**RECORDS FOR THIS EXERCISE**
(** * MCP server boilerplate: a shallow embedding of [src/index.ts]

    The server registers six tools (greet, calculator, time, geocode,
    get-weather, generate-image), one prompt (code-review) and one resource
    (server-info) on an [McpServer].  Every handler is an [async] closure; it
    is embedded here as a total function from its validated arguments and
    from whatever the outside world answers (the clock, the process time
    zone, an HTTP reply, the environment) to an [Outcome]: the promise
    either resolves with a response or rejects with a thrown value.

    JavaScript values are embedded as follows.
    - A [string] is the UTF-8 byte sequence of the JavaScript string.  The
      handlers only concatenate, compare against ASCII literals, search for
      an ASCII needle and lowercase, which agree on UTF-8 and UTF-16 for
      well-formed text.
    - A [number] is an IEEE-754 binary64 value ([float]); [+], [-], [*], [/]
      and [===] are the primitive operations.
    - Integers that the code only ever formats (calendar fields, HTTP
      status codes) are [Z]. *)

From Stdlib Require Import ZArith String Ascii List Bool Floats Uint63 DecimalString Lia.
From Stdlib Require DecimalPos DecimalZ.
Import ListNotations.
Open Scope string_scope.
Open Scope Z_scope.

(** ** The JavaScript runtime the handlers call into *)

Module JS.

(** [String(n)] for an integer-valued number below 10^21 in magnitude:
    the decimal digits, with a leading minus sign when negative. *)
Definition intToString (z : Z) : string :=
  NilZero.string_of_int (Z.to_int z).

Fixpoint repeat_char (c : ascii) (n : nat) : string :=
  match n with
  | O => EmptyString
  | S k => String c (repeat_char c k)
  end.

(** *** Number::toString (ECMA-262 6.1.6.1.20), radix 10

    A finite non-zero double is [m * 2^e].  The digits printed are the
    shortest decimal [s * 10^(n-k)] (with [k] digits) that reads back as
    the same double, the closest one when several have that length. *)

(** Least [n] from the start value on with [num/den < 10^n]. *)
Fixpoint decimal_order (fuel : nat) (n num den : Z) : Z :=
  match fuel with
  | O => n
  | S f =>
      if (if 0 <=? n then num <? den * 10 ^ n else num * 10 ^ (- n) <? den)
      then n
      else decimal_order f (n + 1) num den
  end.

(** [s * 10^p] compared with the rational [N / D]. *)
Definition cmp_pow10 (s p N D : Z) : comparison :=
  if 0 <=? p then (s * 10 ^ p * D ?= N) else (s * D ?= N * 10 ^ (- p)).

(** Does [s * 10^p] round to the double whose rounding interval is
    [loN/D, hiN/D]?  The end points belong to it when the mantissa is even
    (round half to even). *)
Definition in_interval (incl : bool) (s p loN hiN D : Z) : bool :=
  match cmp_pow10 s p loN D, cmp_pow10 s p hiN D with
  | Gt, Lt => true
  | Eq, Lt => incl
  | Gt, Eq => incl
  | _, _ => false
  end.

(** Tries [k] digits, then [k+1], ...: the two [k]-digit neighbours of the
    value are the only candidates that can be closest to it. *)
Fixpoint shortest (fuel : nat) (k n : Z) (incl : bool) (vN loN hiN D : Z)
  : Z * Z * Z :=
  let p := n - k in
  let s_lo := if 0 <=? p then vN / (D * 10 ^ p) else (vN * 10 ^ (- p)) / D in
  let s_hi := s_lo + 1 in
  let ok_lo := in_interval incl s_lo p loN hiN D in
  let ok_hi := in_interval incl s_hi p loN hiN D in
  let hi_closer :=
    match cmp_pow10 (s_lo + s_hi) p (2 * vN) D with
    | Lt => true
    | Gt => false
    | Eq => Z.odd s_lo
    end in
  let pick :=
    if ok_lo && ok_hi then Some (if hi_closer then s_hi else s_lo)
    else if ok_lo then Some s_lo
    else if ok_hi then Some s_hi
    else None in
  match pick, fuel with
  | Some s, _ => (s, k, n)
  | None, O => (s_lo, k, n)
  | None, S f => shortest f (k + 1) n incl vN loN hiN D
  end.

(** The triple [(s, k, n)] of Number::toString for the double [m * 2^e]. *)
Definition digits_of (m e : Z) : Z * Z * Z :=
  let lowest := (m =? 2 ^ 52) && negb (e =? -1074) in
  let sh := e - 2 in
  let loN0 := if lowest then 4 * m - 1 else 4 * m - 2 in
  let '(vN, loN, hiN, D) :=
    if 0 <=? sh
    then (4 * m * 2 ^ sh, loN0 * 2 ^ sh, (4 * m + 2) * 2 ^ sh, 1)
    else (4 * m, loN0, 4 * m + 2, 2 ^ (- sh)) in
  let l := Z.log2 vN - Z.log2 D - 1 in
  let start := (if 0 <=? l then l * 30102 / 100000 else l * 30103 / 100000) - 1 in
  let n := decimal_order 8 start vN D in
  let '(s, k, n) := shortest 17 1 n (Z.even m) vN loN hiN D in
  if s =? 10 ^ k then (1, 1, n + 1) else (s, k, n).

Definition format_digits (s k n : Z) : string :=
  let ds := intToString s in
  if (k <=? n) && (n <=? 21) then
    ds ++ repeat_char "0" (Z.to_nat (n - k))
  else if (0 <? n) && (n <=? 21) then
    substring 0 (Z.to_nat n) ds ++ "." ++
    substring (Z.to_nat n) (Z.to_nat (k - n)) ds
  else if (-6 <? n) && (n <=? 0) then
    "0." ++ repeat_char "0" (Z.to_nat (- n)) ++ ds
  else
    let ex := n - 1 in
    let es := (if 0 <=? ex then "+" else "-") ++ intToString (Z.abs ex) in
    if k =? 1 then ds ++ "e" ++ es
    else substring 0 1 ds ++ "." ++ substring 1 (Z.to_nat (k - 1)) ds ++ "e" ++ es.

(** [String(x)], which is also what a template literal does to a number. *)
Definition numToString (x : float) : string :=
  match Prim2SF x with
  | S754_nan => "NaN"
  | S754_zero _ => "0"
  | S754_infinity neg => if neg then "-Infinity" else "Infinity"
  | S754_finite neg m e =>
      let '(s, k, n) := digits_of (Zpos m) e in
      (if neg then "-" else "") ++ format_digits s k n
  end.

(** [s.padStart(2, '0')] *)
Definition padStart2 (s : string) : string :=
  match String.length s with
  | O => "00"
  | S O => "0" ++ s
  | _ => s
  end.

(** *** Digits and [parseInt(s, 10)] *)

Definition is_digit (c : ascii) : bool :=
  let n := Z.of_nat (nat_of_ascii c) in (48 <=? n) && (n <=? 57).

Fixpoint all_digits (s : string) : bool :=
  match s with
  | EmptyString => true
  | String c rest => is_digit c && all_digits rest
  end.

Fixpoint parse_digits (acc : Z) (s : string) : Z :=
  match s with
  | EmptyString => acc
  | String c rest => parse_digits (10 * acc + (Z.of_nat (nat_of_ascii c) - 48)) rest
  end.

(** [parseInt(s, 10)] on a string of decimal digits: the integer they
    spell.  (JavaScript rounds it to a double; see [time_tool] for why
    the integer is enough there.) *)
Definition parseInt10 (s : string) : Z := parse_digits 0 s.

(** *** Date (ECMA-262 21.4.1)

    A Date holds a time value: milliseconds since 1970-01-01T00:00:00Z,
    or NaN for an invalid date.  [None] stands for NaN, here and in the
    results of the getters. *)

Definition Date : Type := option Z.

**WORK TO BE COMPLETED**
Write the material out once more, keeping each line exact.

**YOUR RESPONSE**
(** * MCP server boilerplate: a shallow embedding of [src/index.ts]

    The server registers six tools (greet, calculator, time, geocode,
    get-weather, generate-image), one prompt (code-review) and one resource
    (server-info) on an [McpServer].  Every handler is an [async] closure; it
    is embedded here as a total function from its validated arguments and
    from whatever the outside world answers (the clock, the process time
    zone, an HTTP reply, the environment) to an [Outcome]: the promise
    either resolves with a response or rejects with a thrown value.

    JavaScript values are embedded as follows.
    - A [string] is the UTF-8 byte sequence of the JavaScript string.  The
      handlers only concatenate, compare against ASCII literals, search for
      an ASCII needle and lowercase, which agree on UTF-8 and UTF-16 for
      well-formed text.
    - A [number] is an IEEE-754 binary64 value ([float]); [+], [-], [*], [/]
      and [===] are the primitive operations.
    - Integers that the code only ever formats (calendar fields, HTTP
      status codes) are [Z]. *)

From Stdlib Require Import ZArith String Ascii List Bool Floats Uint63 DecimalString Lia.
From Stdlib Require DecimalPos DecimalZ.
Import ListNotations.
Open Scope string_scope.
Open Scope Z_scope.

(** ** The JavaScript runtime the handlers call into *)

Module JS.

(** [String(n)] for an integer-valued number below 10^21 in magnitude:
    the decimal digits, with a leading minus sign when negative. *)
Definition intToString (z : Z) : string :=
  NilZero.string_of_int (Z.to_int z).

Fixpoint repeat_char (c : ascii) (n : nat) : string :=
  match n with
  | O => EmptyString
  | S k => String c (repeat_char c k)
  end.

(** *** Number::toString (ECMA-262 6.1.6.1.20), radix 10

    A finite non-zero double is [m * 2^e].  The digits printed are the
    shortest decimal [s * 10^(n-k)] (with [k] digits) that reads back as
    the same double, the closest one when several have that length. *)

(** Least [n] from the start value on with [num/den < 10^n]. *)
Fixpoint decimal_order (fuel : nat) (n num den : Z) : Z :=
  match fuel with
  | O => n
  | S f =>
      if (if 0 <=? n then num <? den * 10 ^ n else num * 10 ^ (- n) <? den)
      then n
      else decimal_order f (n + 1) num den
  end.

(** [s * 10^p] compared with the rational [N / D]. *)
Definition cmp_pow10 (s p N D : Z) : comparison :=
  if 0 <=? p then (s * 10 ^ p * D ?= N) else (s * D ?= N * 10 ^ (- p)).

(** Does [s * 10^p] round to the double whose rounding interval is
    [loN/D, hiN/D]?  The end points belong to it when the mantissa is even
    (round half to even). *)
Definition in_interval (incl : bool) (s p loN hiN D : Z) : bool :=
  match cmp_pow10 s p loN D, cmp_pow10 s p hiN D with
  | Gt, Lt => true
  | Eq, Lt => incl
  | Gt, Eq => incl
  | _, _ => false
  end.

(** Tries [k] digits, then [k+1], ...: the two [k]-digit neighbours of the
    value are the only candidates that can be closest to it. *)
Fixpoint shortest (fuel : nat) (k n : Z) (incl : bool) (vN loN hiN D : Z)
  : Z * Z * Z :=
  let p := n - k in
  let s_lo := if 0 <=? p then vN / (D * 10 ^ p) else (vN * 10 ^ (- p)) / D in
  let s_hi := s_lo + 1 in
  let ok_lo := in_interval incl s_lo p loN hiN D in
  let ok_hi := in_interval incl s_hi p loN hiN D in
  let hi_closer :=
    match cmp_pow10 (s_lo + s_hi) p (2 * vN) D with
    | Lt => true
    | Gt => false
    | Eq => Z.odd s_lo
    end in
  let pick :=
    if ok_lo && ok_hi then Some (if hi_closer then s_hi else s_lo)
    else if ok_lo then Some s_lo
    else if ok_hi then Some s_hi
    else None in
  match pick, fuel with
  | Some s, _ => (s, k, n)
  | None, O => (s_lo, k, n)
  | None, S f => shortest f (k + 1) n incl vN loN hiN D
  end.

(** The triple [(s, k, n)] of Number::toString for the double [m * 2^e]. *)
Definition digits_of (m e : Z) : Z * Z * Z :=
  let lowest := (m =? 2 ^ 52) && negb (e =? -1074) in
  let sh := e - 2 in
  let loN0 := if lowest then 4 * m - 1 else 4 * m - 2 in
  let '(vN, loN, hiN, D) :=
    if 0 <=? sh
    then (4 * m * 2 ^ sh, loN0 * 2 ^ sh, (4 * m + 2) * 2 ^ sh, 1)
    else (4 * m, loN0, 4 * m + 2, 2 ^ (- sh)) in
  let l := Z.log2 vN - Z.log2 D - 1 in
  let start := (if 0 <=? l then l * 30102 / 100000 else l * 30103 / 100000) - 1 in
  let n := decimal_order 8 start vN D in
  let '(s, k, n) := shortest 17 1 n (Z.even m) vN loN hiN D in
  if s =? 10 ^ k then (1, 1, n + 1) else (s, k, n).

Definition format_digits (s k n : Z) : string :=
  let ds := intToString s in
  if (k <=? n) && (n <=? 21) then
    ds ++ repeat_char "0" (Z.to_nat (n - k))
  else if (0 <? n) && (n <=? 21) then
    substring 0 (Z.to_nat n) ds ++ "." ++
    substring (Z.to_nat n) (Z.to_nat (k - n)) ds
  else if (-6 <? n) && (n <=? 0) then
    "0." ++ repeat_char "0" (Z.to_nat (- n)) ++ ds
  else
    let ex := n - 1 in
    let es := (if 0 <=? ex then "+" else "-") ++ intToString (Z.abs ex) in
    if k =? 1 then ds ++ "e" ++ es
    else substring 0 1 ds ++ "." ++ substring 1 (Z.to_nat (k - 1)) ds ++ "e" ++ es.

(** [String(x)], which is also what a template literal does to a number. *)
Definition numToString (x : float) : string :=
  match Prim2SF x with
  | S754_nan => "NaN"
  | S754_zero _ => "0"
  | S754_infinity neg => if neg then "-Infinity" else "Infinity"
  | S754_finite neg m e =>
      let '(s, k, n) := digits_of (Zpos m) e in
      (if neg then "-" else "") ++ format_digits s k n
  end.

(** [s.padStart(2, '0')] *)
Definition padStart2 (s : string) : string :=
  match String.length s with
  | O => "00"
  | S O => "0" ++ s
  | _ => s
  end.

(** *** Digits and [parseInt(s, 10)] *)

Definition is_digit (c : ascii) : bool :=
  let n := Z.of_nat (nat_of_ascii c) in (48 <=? n) && (n <=? 57).

Fixpoint all_digits (s : string) : bool :=
  match s with
  | EmptyString => true
  | String c rest => is_digit c && all_digits rest
  end.

Fixpoint parse_digits (acc : Z) (s : string) : Z :=
  match s with
  | EmptyString => acc
  | String c rest => parse_digits (10 * acc + (Z.of_nat (nat_of_ascii c) - 48)) rest
  end.

(** [parseInt(s, 10)] on a string of decimal digits: the integer they
    spell.  (JavaScript rounds it to a double; see [time_tool] for why
    the integer is enough there.) *)
Definition parseInt10 (s : string) : Z := parse_digits 0 s.

(** *** Date (ECMA-262 21.4.1)

    A Date holds a time value: milliseconds since 1970-01-01T00:00:00Z,
    or NaN for an invalid date.  [None] stands for NaN, here and in the
    results of the getters. *)

Definition Date : Type := option Z.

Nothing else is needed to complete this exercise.